The stakeholder network of
resource extraction in resource rich but poor countries is pretty
sophisticated. Let me name the stakeholders that I think are the most important
ones: the extractive companies; the investors; the companies’ host and home
governments (including all important offices); the citizens in the host
countries; international, national and regional non-governmental organizations;
governmental organizations and last but not least international donors.
A global movement of
anti-corruption (Global Witness, Publish What You Pay, Transparency
International etc.) and human-rights organizations (Amnesty International,
Human Rights Watch etc.) has been trying to change the disastrous situation by
pushing for transparency measures. A special role has the Extractive Industry Transparency
Initiative (EITI). As the EITI is a coalition of governments, companies, civil
society groups, investors and international organizations, it is a
multisectoral stakeholder network that involves all important stakeholders.
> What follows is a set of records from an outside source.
(** A helper's [set] of the live list, followed by the [set] of the
    record, in a cache with room: both entries are stored and every other
    key is untouched. *)
Lemma list_then_item c listKey itemKey e l' r tz now :
  JsMap.size (cache c) < maxSize c ->
  listKey <> itemKey ->
  JsMap.get (cache c) listKey = Some e ->
  let ttl := Cache.resolveTTL c None tz now in
  let c' := Cache.set
              (Cache.set (Cache.with_stats c (Cache.hit (_stats c)))
                         listKey (VArr l') None tz now)
              itemKey (VObj r) None tz now in
  JsMap.get (cache c') listKey = Some (entry_with_ttl (VArr l') now ttl) /\
  JsMap.get (cache c') itemKey = Some (entry_with_ttl (VObj r) now ttl) /\
  (forall k, k <> listKey -> k <> itemKey ->
             JsMap.get (cache c') k = JsMap.get (cache c) k).
Proof.
  intros Hroom Hne G ttl c'.
  set (hit := Cache.with_stats c (Cache.hit (_stats c))).
  set (c1 := Cache.set hit listKey (VArr l') None tz now).
  assert (E1 : cache c1 = JsMap.set (cache c) listKey (entry_with_ttl (VArr l') now ttl)).
  { unfold c1. now rewrite set_cache_room by exact Hroom. }
  assert (S1 : JsMap.size (cache c1) < maxSize c1).
  { rewrite E1, size_set. unfold JsMap.has. rewrite G.
    change (maxSize c1) with (maxSize c). lia. }
  assert (E2 : cache c' = JsMap.set (cache c1) itemKey (entry_with_ttl (VObj r) now ttl)).
  { unfold c'. fold hit. fold c1. now rewrite set_cache_room by exact S1. }
  rewrite E2, E1. split; [|split].
  - rewrite get_set_other by congruence. apply get_set_same.
  - apply get_set_same.
  - intros k Hl Hi. now rewrite !get_set_other by congruence.
Qed.

(** X19. [create] keeps the cached list and the cached record in step: in
    a cache with room, when the list is cached and live, afterwards the list
    is the old list with the created record appended and the key of the
    record holds the created record, both freshly set, and no other key
    changes; when the list is not cached it stays uncached and the record is
    cached all the same.  The key of the record must differ from the key of
    the list (for books: the id is not [all]). *)
Theorem api_create_coherent (listKey : string) (itemKey : string -> string)
        (c : InMemoryCache) (created : item) (tz now : Z) :
  let ttl := Cache.resolveTTL c None tz now in
  cache_wf c ->
  JsMap.size (cache c) < maxSize c ->
  listKey <> itemKey (id created) ->
  fst (Api.create listKey itemKey c (Some created) tz now) = Api.Resolved created /\
  (forall e l,
      JsMap.get (cache c) listKey = Some e ->
      Cache.expired now e = false ->
      value_of e = VArr l ->
      exists c',
        snd (Api.create listKey itemKey c (Some created) tz now) = Some c' /\
        JsMap.get (cache c') listKey
        = Some (entry_with_ttl (VArr (l ++ [created])) now ttl) /\
        JsMap.get (cache c') (itemKey (id created))
        = Some (entry_with_ttl (VObj created) now ttl) /\
        (forall k, k <> listKey -> k <> itemKey (id created) ->
                   JsMap.get (cache c') k = JsMap.get (cache c) k)) /\
  (fst (Cache.get c listKey now) = VNull ->
   exists c',
     snd (Api.create listKey itemKey c (Some created) tz now) = Some c' /\
     (forall later, fst (Cache.get c' listKey later) = VNull) /\
     JsMap.get (cache c') (itemKey (id created))
     = Some (entry_with_ttl (VObj created) now ttl)).
Proof.
  intros ttl W Hroom Hne. split; [reflexivity|]. split.
  - intros e l G X V.
    destruct (helpers_live c listKey e l tz now G X V) as (Hadd & _ & _).
    unfold Api.create. cbn [snd]. rewrite Hadd.
    eexists. split; [reflexivity|].
    now apply (list_then_item c listKey (itemKey (id created)) e).
  - intros Hnull.
    destruct (helpers_cold c listKey tz now Hnull) as (Hadd & _ & _).
    unfold Api.create. cbn [snd]. rewrite Hadd.
    eexists. split; [reflexivity|].
    set (c1 := snd (Cache.get c listKey now)).
    assert (S1 : JsMap.size (cache c1) < maxSize c1).
    { unfold c1. rewrite (proj2 (get_defaultTTL c listKey now)).
      destruct (get_keeps_order c listKey now) as [-> | ->]; [exact Hroom|].
      pose proof (size_delete_le (cache c) listKey). lia. }
    assert (T : Cache.resolveTTL c1 None tz now = ttl).
    { unfold ttl, c1, Cache.resolveTTL. now rewrite (proj1 (get_defaultTTL c listKey now)). }
    split.
    + intros later. rewrite get_value, set_cache_room by exact S1.
      rewrite get_set_other by congruence.
      pose proof (get_null_stays_null c listKey now later W Hnull) as N.
      rewrite get_value in N. exact N.
    + now rewrite set_stores, T.
Qed.
(** * Realtime speech-to-speech translation client: a shallow embedding

    The development follows [backend/realtime_simple.py] (the playback
    FIFO, the PCM conversion, the capture callback with its pre-buffer,
    the paced sender, the receiver, session open and the watchdog) and
    [backend/logger.py] (the secret-redaction filter).

    Conventions.
    - A Python [str] is a list of Unicode code points, [bytes] a list of
      [Byte.byte].
    - A float32 sample is a [spec_float] of precision 24; the operations
      are the IEEE ones of [SpecFloat].
    - Wall-clock readings ([time.time()]) and the durations computed
      from them are doubles, [spec_float]s of precision 53, with the
      IEEE operations of [SpecFloat]; a sleep of a whole number of
      seconds carries that number as a rational.
    - Every worker is a step function over its own locals and the shared
      translator object; what the outside world can see of a step
      (socket writes, sleeps, log lines, callbacks, playback enqueues) is
      returned as a list of [Effect]s, in program order.
    - What the environment decides (socket outcomes, arrivals, the clock)
      is an explicit argument of the step. *)

From Stdlib Require Import ZArith NArith QArith List Bool Lia.
From Stdlib Require Import Strings.String Strings.Ascii Strings.Byte.
From Stdlib Require Import Floats.SpecFloat.
Import ListNotations.

Close Scope Q_scope.
Open Scope Z_scope.

(* ===================================================================== *)
(** * Part I: definitions                                                 *)
(* ===================================================================== *)

(** ** Python strings *)

Module PyStr.

Definition char := N.
Definition str := list char.

(** A literal with ASCII characters only. *)
Definition lit (s : string) : str :=
  List.map N_of_ascii (list_ascii_of_string s).

(** [str.isspace] on one code point; the regular expression class [\s]
    of a [str] pattern is the same set. *)
Definition isspace (c : char) : bool :=
  ((9 <=? c) && (c <=? 13) || (28 <=? c) && (c <=? 32)
   || (c =? 133) || (c =? 160) || (c =? 5760)
   || (8192 <=? c) && (c <=? 8202)
   || (c =? 8232) || (c =? 8233) || (c =? 8239) || (c =? 8287)
   || (c =? 12288))%N.

Fixpoint lstrip (s : str) : str :=
  match s with
  | [] => []
  | c :: t => if isspace c then lstrip t else s
  end.

Definition rstrip (s : str) : str := rev (lstrip (rev s)).

(** [s.strip()] *)
Definition strip (s : str) : str := rstrip (lstrip s).

(** [sep.join(parts)] *)
Fixpoint join (sep : str) (parts : list str) : str :=
  match parts with
  | [] => []
  | [p] => p
  | p :: rest => p ++ sep ++ join sep rest
  end.

(** Truth value of a string in a condition. *)
Definition truthy (s : str) : bool :=
  match s with [] => false | _ :: _ => true end.

Fixpoint starts_with (p s : str) : bool :=
  match p, s with
  | [], _ => true
  | a :: p', b :: s' => (a =? b)%N && starts_with p' s'
  | _ :: _, [] => false
  end.

(** [needle in s] *)
Fixpoint contains (needle s : str) : bool :=
  starts_with needle s ||
  match s with
  | [] => false
  | _ :: t => contains needle t
  end.

Definition blank (s : str) : bool := forallb isspace s.

End PyStr.

(** ** float32 *)

Module Float32.

Definition float32 := spec_float.

Definition prec : Z := 24.
Definition emax : Z := 128.

(** [np.float32(z)] for an integer [z]. *)
Definition of_Z (z : Z) : float32 := binary_normalize prec emax z 0 false.

Definition div : float32 -> float32 -> float32 := SFdiv prec emax.

Definition zero : float32 := S754_zero false.

(** The rational a finite float denotes. *)
Definition to_Q (x : float32) : option Q :=
  match x with
  | S754_zero _ => Some (0 # 1)%Q
  | S754_finite s m e =>
      let n := if s then Zneg m else Zpos m in
      Some (match e with
            | Zneg p => (n # Pos.shiftl 1 (Npos p))%Q
            | _ => inject_Z (n * 2 ^ e)
            end)
  | S754_infinity _ | S754_nan => None
  end.

(** [x] denotes exactly the rational [z / d]. *)
Definition denotes (x : float32) (z : Z) (d : positive) : bool :=
  match to_Q x with
  | Some q => Qeq_bool q (z # d)%Q
  | None => false
  end.

End Float32.

(** ** binary64, for the places where the source computes a count from
       a float, and for the clock arithmetic of the sender *)

Module Float64.

Definition float := spec_float.
Definition prec : Z := 53.
Definition emax : Z := 1024.

Definition of_Z (z : Z) : float := binary_normalize prec emax z 0 false.
Definition mul : float -> float -> float := SFmul prec emax.
Definition div : float -> float -> float := SFdiv prec emax.

(** [x + y], [x - y] and [-x] on floats, round to nearest even. *)
Definition add : float -> float -> float := SFadd prec emax.
Definition sub : float -> float -> float := SFsub prec emax.
Definition opp : float -> float := SFopp.

(** [x < y]; false when either is a NaN. *)
Definition ltb : float -> float -> bool := SFltb.

Definition zero : float := S754_zero false.

(** A decimal literal [n / 10^k] is read as the nearest double. *)
Definition decimal (n : Z) (k : Z) : float := div (of_Z n) (of_Z (10 ^ k)).

(** The rational a finite double denotes. *)
Definition to_Q (x : float) : option Q :=
  match x with
  | S754_zero _ => Some (0 # 1)%Q
  | S754_finite s m e =>
      let n := if s then Zneg m else Zpos m in
      Some (match e with
            | Zneg p => (n # Pos.shiftl 1 (Npos p))%Q
            | _ => inject_Z (n * 2 ^ e)
            end)
  | S754_infinity _ | S754_nan => None
  end.

(** [int(x)]: truncation toward zero. *)
Definition to_int (x : float) : Z :=
  match x with
  | S754_finite s m e =>
      let a := match e with
               | Zneg p => Z.shiftr (Zpos m) (Zpos p)
               | _ => Zpos m * 2 ^ e
               end in
      if s then - a else a
  | _ => 0
  end.

End Float64.

(** ** Observable effects *)

Definition bytes := list byte.

Inductive Level := DEBUG | INFO | WARNING | ERROR.

(** Log lines by kind, with the values they interpolate. *)
Inductive LogLine :=
| BufferFull (dropped_samples : nat)
| PcmConversionError
| AudioStatus
| AudioLevel (chunk_no : nat)
| PutFailed
| SessionAlreadyActive
| ConnectRetry (attempt : nat) (retry_delay : Z)
| WsConnected (session_num : nat)
| SessionStartRejected
| SessionStarted_ok (session_num : nat)
| SessionSetupError
| SendQueueFull
| TimeBaseReset (session_num : nat) (lag : Float64.float)
| SenderError
| SessionFailedMsg (session_num : nat) (msg : PyStr.str)
| SlowAudioReconnect (session_num : nat)
| ReconnectIn (session_num : nat) (delay : Z) (attempt : nat)
| ReconnectLimit (session_num : nat)
| SessionFinishedMsg (session_num : nat) (sentences : nat)
| SourceText (s : PyStr.str)
| TranslationText (s : PyStr.str)
| ReceiverError
| Cleanup (session_num : nat)
| WatchdogPause (failures : nat)
| WatchdogRetry (backoff : Z)
| WatchdogFailed (failures : nat)
| WatchdogError.

(** Requests written to the socket. *)
Inductive Frame :=
| StartSessionFrame
| TaskRequestFrame (binary_data : bytes).

(** [Sleep] is [asyncio.sleep] of a whole number of seconds computed in
    integers; [SleepFloat] is [asyncio.sleep] of a duration computed in
    floats. *)
Inductive Effect :=
| Log (lvl : Level) (line : LogLine)
| Sleep (seconds : Q)
| Dial (open_timeout timeout : Z)
| WsSend (frame : Frame)
| WsClose
| PlayerEnqueue (pcm : list Float32.float32)
| OnSourceSentence (text : PyStr.str)
| OnTranslationSentence (text : PyStr.str)
| ScheduleStartSession
| SpawnTasks
| CancelTasks
| SleepFloat (seconds : Float64.float).

(** ** PCM conversion *)

Module Pcm.
Import Float32.
(** *** The UV overlay draws every triangle *)


(** *** The canvas of the UV overlay *)


(** *** A mesh without triangles *)

(** C8. For a mesh with no triangle, [draw_wireframe] ends in the world it
    started in (no call is logged, no buffer changes); [draw_texcoords]
    returns a non-empty canvas of the caller in an unchanged world; and
    without such a canvas it returns a canvas on a buffer that is new to the
    store and holds the background pixels, and nothing else changes. *)
Theorem empty_mesh_draws_nothing image mesh modelview projection viewport color w :
  tvi mesh = [] →
  draw_wf image mesh modelview projection viewport color w = Some (tt, w)
  ∧ (∀ canvas, Mat_empty canvas = false →
       draw_texcoords raster mesh (Some canvas) w = Some (canvas, w))
  ∧ (∀ canvas, Mat_empty (default Mat_default canvas) = true →
       ∃ l, (l ∉ dom (heap w))
            ∧ draw_texcoords raster mesh canvas w
              = Some (mkMat 512 512 CV_8UC4 (Some l),
                      mkWorld (<[l := default_canvas_pixels]> (heap w)) (calls w))).
Proof.
  intros Hempty. split; [|split].
  - unfold draw_wireframe. rewrite Hempty. reflexivity.
  - intros canvas Hcanvas.
    rewrite draw_texcoords_run. unfold texcoords_canvas. simpl default.
    rewrite Hcanvas, Hempty. destruct w as [h cs]. simpl.
    by rewrite app_nil_r.
  - intros canvas Hcanvas. exists (fresh (dom (heap w))).
    split; [apply is_fresh|].
    rewrite draw_texcoords_run. unfold texcoords_canvas.
    rewrite Hcanvas, Hempty. simpl. by rewrite app_nil_r.
Qed.

(** *** Determinism *)

Lemma pixels_apply_call (image : Mat) (a b : PointArg) (color : Scalar)
    (h : gmap loc Buffer) (cs cs' : list LineCall) :
  pixels (mkWorld (apply_call raster h (mkLine image a b color)) cs) image
  = (λ buf, raster (rows image) (cols image) (type image) buf a b color)
      <$> pixels (mkWorld h cs') image.
Proof.
  unfold pixels, apply_call. simpl. destruct (data image) as [l|]; simpl.
  - apply lookup_alter_eq.
  - reflexivity.
Qed.

Lemma for_each_related {A} (R : World → World → Prop) (body1 body2 : A → Cv unit) :
  (∀ x w1 w2, R w1 w2 → related_runs R (body1 x w1) (body2 x w2)) →
  ∀ l w1 w2, R w1 w2 → related_runs R (for_each l body1 w1) (for_each l body2 w2).
Proof.
  intros Hbody l. induction l as [|x l IH]; intros w1 w2 HR; [exact HR|].
  simpl. unfold mbind, Cv_bind. specialize (Hbody x w1 w2 HR).
  destruct (body1 x w1) as [[[] w1']|], (body2 x w2) as [[[] w2']|]; simpl in *;
    try done.
  by apply IH.
Qed.
(** * Code-quality examples: a verified model of [main.py]

    The file [assets/conteudo/code-quality/main.py] is a sequence of paired
    "low-quality" / "higher-quality" Python snippets.  Each snippet is
    embedded below as a Rocq definition that follows the Python text line by
    line; the theorems at the end state what the snippets compute.

    Modelling conventions:
    - a Python [int] is an unbounded integer, [Z];
    - a Python [float] is an IEEE-754 binary64 value, [spec_float] with
      precision 53 and maximal exponent 1024;
    - a Python [str] is the [string] of its UTF-8 bytes;
    - a raised exception is a value of [exn], never a stuck term;
    - the module-level dictionary [cache] is a [gmap Z Z] threaded through
      the calls that read or write it, and console output is a list of
      printed lines;
    - recursion is bounded by a fuel argument; running out of fuel stands
      for a computation that does not return. *)

From Stdlib Require Import ZArith List String Ascii Bool Lia.
From Stdlib Require Import SpecFloat.
From stdpp Require Import gmap.

Local Open Scope Z_scope.

(** ** Exceptions and outcomes *)

Inductive exn : Type :=
| TypeError
| ValueError
| ZeroDivisionError
| OverflowError
| KeyError
| AssertionError
| MemoryError.

Inductive outcome (A : Type) : Type :=
| Returns (a : A)
| Raises (e : exn).

Arguments Returns {A} a.
Arguments Raises {A} e.

(** Sequencing: an exception raised by the first step is the outcome. *)
Definition and_then {A B} (m : outcome A) (k : A -> outcome B) : outcome B :=
  match m with
  | Returns a => k a
  | Raises e => Raises e
  end.

Notation "'try!' x := m 'in' k" := (and_then m (fun x => k))
  (at level 10, x name, m at level 100, k at level 200).

(** ** Values

    The objects the snippets pass around: integers, floats, strings, [None]
    and lists of integers. *)

Abbreviation float := spec_float.

Inductive value : Type :=
| VInt (z : Z)
| VFloat (f : float)
| VStr (s : string)
| VNone
| VList (l : list Z).

(** ** The Python operations the snippets use *)

Module Builtins.

(** *** binary64 arithmetic

    All NaNs are one value here, [S754_nan].  The sign bit and the payload
    of a NaN that an operation returns are not fixed by Python (they are the
    processor's), so they are outside the model, and no statement below
    compares two results that are NaN. *)

Definition prec : Z := 53.
Definition emax : Z := 1024.

Definition fadd : float -> float -> float := SFadd prec emax.
Definition fmul : float -> float -> float := SFmul prec emax.
Definition fdiv : float -> float -> float := SFdiv prec emax.
(** * ProximityInfoState: a shallow embedding of
      [native/jni/src/proximity_info_state.cpp]

    The C++ class [ProximityInfoState] is a thin orchestrator: its
    [initInputParams] threads the object's fields through the helpers of
    [ProximityInfoStateUtils] and of the layout object [ProximityInfo], and
    its query methods read the fields back.  The embedding keeps that shape:

    - [int] values are [Z] (two's-complement wrap-around written out where
      the code does arithmetic), [float] values are IEEE-754 binary32
      numbers of [SpecFloat];
    - [std::vector] fields are lists, read with a checked lookup;
      [hash_map_compat<int, float>] is a [gmap Z float];
    - pointers that may be null are options;
    - the classes and macros declared in headers that are not part of the
      translation unit ([defines.h], [proximity_info.h],
      [proximity_info_state_utils.h], [char_utils.h]) are interfaces
      (records of constants and functions). *)

From Stdlib Require Import ZArith Lia Bool List SpecFloat.
From stdpp Require Import base option list gmap.

Local Open Scope Z_scope.

(** ** Machine numbers *)

(** [int]: 32-bit two's complement. *)
Module Int32.
Definition min_signed : Z := - 2 ^ 31.
Definition max_signed : Z := 2 ^ 31 - 1.
Definition in_range (z : Z) : Prop := min_signed <= z <= max_signed.
Definition wrap (z : Z) : Z := (z + 2 ^ 31) mod 2 ^ 32 - 2 ^ 31.
Definition add (a b : Z) : Z := wrap (a + b).
Definition sub (a b : Z) : Z := wrap (a - b).
Definition mul (a b : Z) : Z := wrap (a * b).
End Int32.

(** [float]: IEEE-754 binary32, round to nearest even. *)
Module Float32.
Definition prec : Z := 24.
Definition emax : Z := 128.
Definition float : Type := spec_float.
Definition valid (x : float) : bool := valid_binary prec emax x.
Definition is_nan (x : float) : bool :=
  match x with S754_nan => true | _ => false end.
Definition zero : float := S754_zero false.
Definition mul : float -> float -> float := SFmul prec emax.
Definition sqrt : float -> float := SFsqrt prec emax.
Definition ltb : float -> float -> bool := SFltb.
Definition leb : float -> float -> bool := SFleb.
(** [static_cast<float>(int)] and the implicit conversion of an [int]
    that is returned as a [float]. *)
Definition of_int (z : Z) : float := binary_normalize prec emax z 0 false.
End Float32.

Abbreviation float := Float32.float.

(** ** The headers the translation unit includes *)

(** The macros of [defines.h] that the file uses.  Their values are not
    part of the translation unit; they are [int] constants. *)
Class Defines := {
  MAX_WORD_LENGTH : Z;
  MAX_PROXIMITY_CHARS_SIZE : Z;
  ADDITIONAL_PROXIMITY_CHAR_DELIMITER_CODE : Z;
  MAX_POINT_TO_KEY_LENGTH : Z;
  NOT_AN_INDEX : Z
}.

(** Modelled from the spec: the [min] macro of [defines.h], on floats
    (spec 4.8 writes the result of [getPointToKeyLength] as a [min]); the
    usual C definition [((a) < (b) ? (a) : (b))]. *)
Definition min (a b : float) : float := if Float32.ltb a b then a else b.

(** The free functions of [char_utils.h] and [proximity_info_utils.h]. *)
Class CharUtils := {
  toBaseLowerCase : Z -> Z;
  isSkippableCodePoint : Z -> bool;
  (* ProximityInfoUtils::pointToLineSegSquaredDistanceFloat(x, y, x1, y1, x2, y2, extend) *)
  pointToLineSegSquaredDistanceFloat : Z -> Z -> Z -> Z -> Z -> Z -> bool -> float
}.

(** [enum ProximityType]. *)
Inductive ProximityType : Set :=
  | EQUIVALENT_CHAR
  | NEAR_PROXIMITY_CHAR
  | UNRELATED_CHAR
  | ADDITIONAL_PROXIMITY_CHAR.

(** The layout object, class [ProximityInfo] of [proximity_info.h]: the
    member functions that [proximity_info_state.cpp] calls. *)
Record ProximityInfo := {
  hasTouchPositionCorrectionData : bool;
  getMostCommonKeyWidth : Z;
  getMostCommonKeyWidthSquare : Z;
  getKeyCount : Z;
  getCellHeight : Z;
  getCellWidth : Z;
  getGridWidth : Z;
  getGridHeight : Z;
  (* initializeProximities(inputCodes, xs, ys, inputSize, inputProximities):
     the last argument is the array it fills *)
  initializeProximities :
    option (list Z) -> option (list Z) -> option (list Z) -> Z -> list Z -> list Z;
  getKeyIndexOf : Z -> Z;
  getKeyCenterXOfKeyIdG : Z -> Z;
  getKeyCenterYOfKeyIdG : Z -> Z;
  hasSpaceProximityAt : Z -> Z -> bool
}.

(** ** The object *)

(** [std::bitset<MAX_KEY_COUNT_IN_A_KEYBOARD>]: the set of the key ids
    whose bit is set. *)
Abbreviation NearKeysVector := (gset Z).

(** The fields of [ProximityInfoState] that the translation unit reads or
    writes.  [mProximityInfo] is a pointer, null before the first
    [initInputParams]. *)
Record ProximityInfoState := {
  mProximityInfo : option ProximityInfo;
  mMaxPointToKeyLength : float;
  mAverageSpeed : float;
  mHasTouchPositionCorrectionData : bool;
  mMostCommonKeyWidthSquare : Z;
  mKeyCount : Z;
  mCellHeight : Z;
  mCellWidth : Z;
  mGridHeight : Z;
  mGridWidth : Z;
  mIsContinuationPossible : bool;
  mSampledInputXs : list Z;
  mSampledInputYs : list Z;
  mSampledTimes : list Z;
  mSampledInputIndice : list Z;
  mSampledLengthCache : list float;
  mBeelineSpeedPercentiles : list Z;
  mSampledDistanceCache_G : list float;
  mSpeedRates : list float;
  mDirections : list float;
  mCharProbabilities : list (gmap Z float);
  mSampledNearKeySets : list NearKeysVector;
  mSampledSearchKeySets : list NearKeysVector;
  mSampledSearchKeyVectors : list (list Z);
  mTouchPositionCorrectionEnabled : bool;
  mInputProximities : list Z;          (* int[MAX_PROXIMITY_CHARS_SIZE * MAX_WORD_LENGTH] *)
  mNormalizedSquaredDistances : list Z;
  mSampledInputSize : Z;
  mPrimaryInputWord : list Z;           (* int[MAX_WORD_LENGTH] *)
  mMostProbableStringProbability : float;
  mMostProbableString : list Z          (* int[MAX_WORD_LENGTH] *)
}.

(** The five parallel vectors of the sampled polyline, in the order in
    which the helpers take them: xs, ys, times, length cache, indices. *)
Record Sampled := {
  sampledXs : list Z;
  sampledYs : list Z;
  sampledTimes : list Z;
  sampledLengthCache : list float;
  sampledIndice : list Z
}.

Definition sampled_of (st : ProximityInfoState) : Sampled :=
  {| sampledXs := mSampledInputXs st;
     sampledYs := mSampledInputYs st;
     sampledTimes := mSampledTimes st;
     sampledLengthCache := mSampledLengthCache st;
     sampledIndice := mSampledInputIndice st |}.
EITI
increases transparency over payments by oil and mining companies to governments
and government-linked entities, as well as transparency over revenues by the
host countries’ governments.
But in this August with U.S.
regulators setting demanding rules for U.S.-listed firms (http://snipurl.com/258rz3u ) these
“soft law initiatives” got important support by “hard law”. In September the
European Parliamentary committee has also voted for a draft anti-corruption
law. Although the final text of the proposal is yet to be published, they
agreed on a detailed project reporting to regulatory authorities starting from
a minimum threshold of 80’000 Euros (http://snipurl.com/258rz3u ). The
project reporting will enable citizens to follow the money from natural
resource deals. As oil majors and other resource firms have already signed up
to international guidelines enshrined in the EITI, they believe in transparency
and appreciate the new regulations.
If an effective EU
directive is established it would enhance the global comparability as well as
transparency and would be good for industry and citizens alike. Multisectoral stakeholder
groups wouldn’t be jobless: they could try to extend reporting beyond the legal
core.
This example shows how important multisectoral stakeholder networks can
be to raise awareness and the development of hard law. Let’s hope these new
regulations will make resources work for people.